川喜田半泥子のすべて展 観劇・鑑賞会

黒田草臣先生のおすすめもあって、川喜田半泥子展に行ってきました。

川喜田半泥子=本名・久太夫政令(きゅうだゆうまさのり)は、銀行の頭取まで務めた三重県津市の素封家。陶芸も趣味として取り組んだものなのですね。東の魯山人・西の半泥子。両巨人は並び称せられることが多いようですが、これは「並列項」というより「対立項」ではないか、と思いました。
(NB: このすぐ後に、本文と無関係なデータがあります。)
Lemma recalculated_range : Forall (reward_range pot) R1.
Proof.
  apply Forall_forall. intros x Hx. apply (redeem_all_elem _ _ _ _ _ _ Hrs1) in Hx as (sa & Hsa & y & [[k st] Hd] & <- & Hred).
  pose proof (delegation_of_Some _ _ _ _ Hd) as [-> ->].
  assert (Hin : Some (ps_stake_pubkey (dr_stake_reward y), StakeActive (sa_stake sa)) ∈ filtered_delegations least b1)
    by (apply in_filtered; eauto).
  destruct (recalculated_points _ Hin) as [Hp1 Hp2].
  destruct (redeem_delegation_spec effective_stake slashing feat cached vote_program epoch pv _ _ Hcached Hpts ltac:(cbn; lia) Hp1 Hp2)
    as (o & Ho & Hspec). rewrite Hred in Ho. injection Ho as <-. destruct Hspec as ([Hr1 Hr2] & _ & Hshare & _).
  destruct (redeem_delegation_stake _ _ _ _ _ _ _ _ _ Hred) as (_ & s & _ & Hst & _).
  unfold share, paid in Hshare. cbn [pv_rewards pv_points] in Hshare.
  pose proof (Z.div_le_upper_bound (delegation_points effective_stake vote_program cached
    (Some (ps_stake_pubkey (dr_stake_reward y), StakeActive (sa_stake sa))) * pot) pts pot Hpts ltac:(nia)).
  split; [lia|]. rewrite Hst. unfold wrapping_add. pose proof (Z.mod_pos_bound (d_stake (delegation s) + ps_stake_reward (dr_stake_reward y)) (u64_max + 1)).
  lia.
Qed.

(** the totals of the two calculations *)
Lemma recalculated_totals : NoDup (map ps_stake_pubkey R) ->
  total_of (filter (fun x => partition_of n h x < i)%nat R1) = 0
  /\ total_of (filter (fun x => partition_of n h x < i)%nat R) + total_of R1 = total_of R.
Proof.
  intros Hnd. assert (Hz0 : total_of (filter (fun x => partition_of n h x < i)%nat R1) = 0).
  { assert (Hz : Forall (fun x => ps_stake_reward x = 0) (filter (fun x => partition_of n h x < i)%nat R1)).
    { apply Forall_forall. intros x [Hi Hx]%list_elem_of_filter. by apply recalculated_paid. }
    revert Hz. generalize (filter (fun x => partition_of n h x < i)%nat R1). induction 1 as [|x l Hx Hl IH]; [done|].
    change (total_of (x :: l)) with (ps_stake_reward x + total_of l). lia. }
  split; [done|]. rewrite (total_of_filter (fun x => partition_of n h x < i)%nat R1), Hz0, Z.add_0_l.
  rewrite (total_of_filter (fun x => partition_of n h x < i)%nat R). f_equal. apply total_of_perm, NoDup_Permutation.
  - apply NoDup_filter. eapply NoDup_fmap_1, recalculated_keys.
  - apply NoDup_filter. by eapply NoDup_fmap_1.
  - intros x. rewrite !list_elem_of_filter. unfold partition_of.
    split; intros [Hi Hx]; (split; [done|]); apply recalculated_unpaid; (done || lia).
Qed.

(** the bank after the restart is where the bank before it was *)
Lemma restart_state comm start e sch ix : epoch = saturating_sub e 1 -> NoDup (map ps_stake_pubkey R) -> (i < n)%nat ->
  paid_until (map (fmap dr_stake_reward) rs) pot comm pts start n h e sch ix 0 i b1 ->
  exists ix1 b2, recalculate_partitioned_rewards_if_active slashing (new_from_snapshot b1).1 = Some b2
  /\ hash_rewards_into_partitions (map (fmap dr_stake_reward) rs1) h n = Some ix1
  /\ stakes b2 = stakes b1
  /\ paid_until (map (fmap dr_stake_reward) rs1) pot (comm + total_of (filter (fun x => partition_of n h x < i)%nat R))
       pts start n h e sch ix1 i i b2.
Proof.
  intros He Hnd Hi [P1 P2 P3 P4 P5 _ P6]. rewrite bool_decide_true in P5 by done.
  destruct (hash_rewards_spec (map (fmap dr_stake_reward) rs1) h n ltac:(lia)) as (ix1 & Eix & _).
  destruct (recalculated_totals Hnd) as [Hz _].
  unfold recalculate_partitioned_rewards_if_active, get_epoch_rewards_sysvar.
  change (sysvar (new_from_snapshot b1).1) with (sysvar b1). rewrite P5. cbn [default from_option id].
  unfold recalculate_stake_rewards, calculate_stake_rewards_and_commissions.
  change (filtered_delegations least (new_from_snapshot b1).1) with (filtered_delegations least b1).
  change (bank_epoch (new_from_snapshot b1).1) with (bank_epoch b1).
  cbn [sysvar_at er_active er_total_rewards er_total_points er_parent_blockhash er_num_partitions
       er_distribution_starting_block_height]. rewrite P2, <- He, Hrs1. cbn [mbind option_bind].
  destruct (calculate_commission_accounts _) as [accounts total]. cbn [mbind option_bind stake_rewards]. rewrite Nat2Z.id, Eix.
  cbn [mbind option_bind]. exists ix1. eexists. split; [reflexivity|]. split; [done|]. split; [done|].
  split; cbn [set_epoch_reward_status_distribution new_from_snapshot fst with_rewards with_status block_height bank_epoch schedule
    epoch_reward_status sysvar stakes]; try done.
  - unfold status_at. rewrite decide_True by done. by left.
  - rewrite bool_decide_true by done. rewrite P5. unfold sysvar_at. by rewrite Hz, Z.add_0_r.
  - intros x Hx Hxi. rewrite decide_False by lia. apply recalculated_unpaid in Hx; [|done].
    specialize (P6 x Hx ltac:(lia)). by rewrite decide_False in P6 by lia.
Qed.

Lemma unchanged_received k (t : list (Bank * Bank)) : Forall (fun bb => stakes bb.2 !! k = stakes bb.1 !! k) t ->
  zsum (map (received k) t) = 0.
Proof.
  induction 1 as [|bb t Hbb Ht IH]; [done|]. cbn [map zsum foldr]. change (foldr Z.add 0) with zsum. rewrite IH.
  unfold received, lamports_at. rewrite Hbb. lia.
Qed.

(** the blocks after the restart *)
Lemma resumed_run comm start e sch ix fs : epoch = saturating_sub e 1 -> NoDup (map ps_stake_pubkey R) -> Forall (reward_range pot) R ->
  (i < n)%nat -> 0 <= comm -> comm + total_of R <= pot -> Z.of_nat n < get_slots_in_epoch sch e -> 0 <= start -> start + Z.of_nat n <= u64_max ->
  paid_until (map (fmap dr_stake_reward) rs) pot comm pts start n h e sch ix 0 i b1 ->
  Forall (keeps (u64_max - pot)) fs -> (length fs + i = n)%nat ->
  exists b2 t b', recalculate_partitioned_rewards_if_active slashing (new_from_snapshot b1).1 = Some b2
  /\ distribution_run fs b2 = Some (t, b')
  /\ (forall x, x ∈ R -> zsum (map (received (ps_stake_pubkey x)) t) = (if decide (partition_of n h x < i)%nat then 0 else ps_stake_reward x)
       /\ sa_stake <$> stakes b' !! ps_stake_pubkey x = Some (ps_stake x))
  /\ (forall k, k ∉ map ps_stake_pubkey R -> sa_stake <$> stakes b' !! k = sa_stake <$> stakes b !! k)
  /\ epoch_reward_status b' = Inactive
  /\ exists er, sysvar b' = Some er /\ er_active er = false /\ er_distributed_rewards er = comm + total_of R.
Proof.
  intros He Hnd Hrange Hi Hc Htot Hslots Hs0 Hs1 Hb1 Hfs Hlen.
  destruct (restart_state comm start e sch ix He Hnd Hi Hb1) as (ix1 & b2 & Eb2 & Eix & Hst & Hb2).
  destruct (recalculated_totals Hnd) as [Hz Ht1].
  assert (Hpaid0 : 0 <= total_of (filter (fun x => partition_of n h x < i)%nat R)).
  { apply (total_of_filter_le (map (fmap dr_stake_reward) rs) pot n Hrange ltac:(lia)). }
  set (comm1 := comm + total_of (filter (fun x => partition_of n h x < i)%nat R)) in *.
  destruct (run_pays (map (fmap dr_stake_reward) rs1) pot comm1 pts start n h e sch ix1 i recalculated_keys recalculated_range
    ltac:(unfold comm1; lia) ltac:(unfold comm1; lia) (proj2 Hpot) ltac:(lia) Hslots Hs0 Hs1 Eix fs i b2 Hfs ltac:(lia) Hb2)
    as (t & b' & Et & [_ _ _ Q4 Q5 _ Q6] & Hr & _ & Ho & Hk). rewrite Hlen in *.
  exists b2, t, b'. split; [done|]. split; [done|]. split; [|split; [|split]].
  - intros x Hx. destruct (decide (partition_of n h x < i)%nat) as [Hxi|Hxi].
    + split; [|rewrite Hk, Hst by (intros _; unfold partition_of in Hxi; lia); by apply Hpaid].
      destruct (decide (ps_stake_pubkey x ∈ map ps_stake_pubkey R1)) as [(x1 & Ek & Hx1)%list_elem_of_fmap|Hout];
        [|by apply unchanged_received, Ho].
      rewrite Ek, (Hr x1 Hx1), decide_False; [done|]. unfold partition_of in *. rewrite <- Ek. lia.
    + pose proof Hx as Hx'. apply (recalculated_unpaid x) in Hx'; [|unfold partition_of in Hxi; lia].
      pose proof (hash_in_range n h (ps_stake_pubkey x) ltac:(lia)) as Hin. fold (partition_of n h x) in Hin.
      rewrite (Hr x Hx'), decide_True by lia. split; [done|]. specialize (Q6 x Hx' ltac:(lia)). rewrite decide_True in Q6 by done.
      destruct Q6 as (sa & -> & <-). done.
  - intros k Hk'. rewrite Hk, Hst, Hsame; [done|by intros ?|]. intros (x & -> & Hx)%list_elem_of_fmap Hin.
    apply Hk', list_elem_of_fmap_2, recalculated_unpaid; [lia|done].
  - unfold status_at in Q4. by rewrite decide_False in Q4 by lia.
  - rewrite Q5, bool_decide_false by lia. eexists. split; [done|]. split; [done|].
    cbn [sysvar_at er_distributed_rewards]. rewrite all_paid by lia. unfold comm1. lia.
Qed.
End recalculation.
半泥子は明治11年(1878年)の生まれ。幼名は善太郎。魯山人より5才年長ですね。21才の誕生日に育ての親だった祖母から「己をほむるものハあくまとおもふべし、我をそしるものハ善智識とおもふべし」との遺訓を授かっています。幼い頃から自己を律する術を学んでいた。一方で、占い師に「今年は八方ふさがりです」と告げられ「留守中も用心が良い」と返した無茶法師の一面も。真摯と諧謔。芯の強い軽やかさ。
半泥子、器は器として創ったのじゃないかと思います。料理を盛るための器、用の美にこだわった魯山人とは、さまざまな意味で対立項なのだと思う展覧会でした。18日月曜日までです。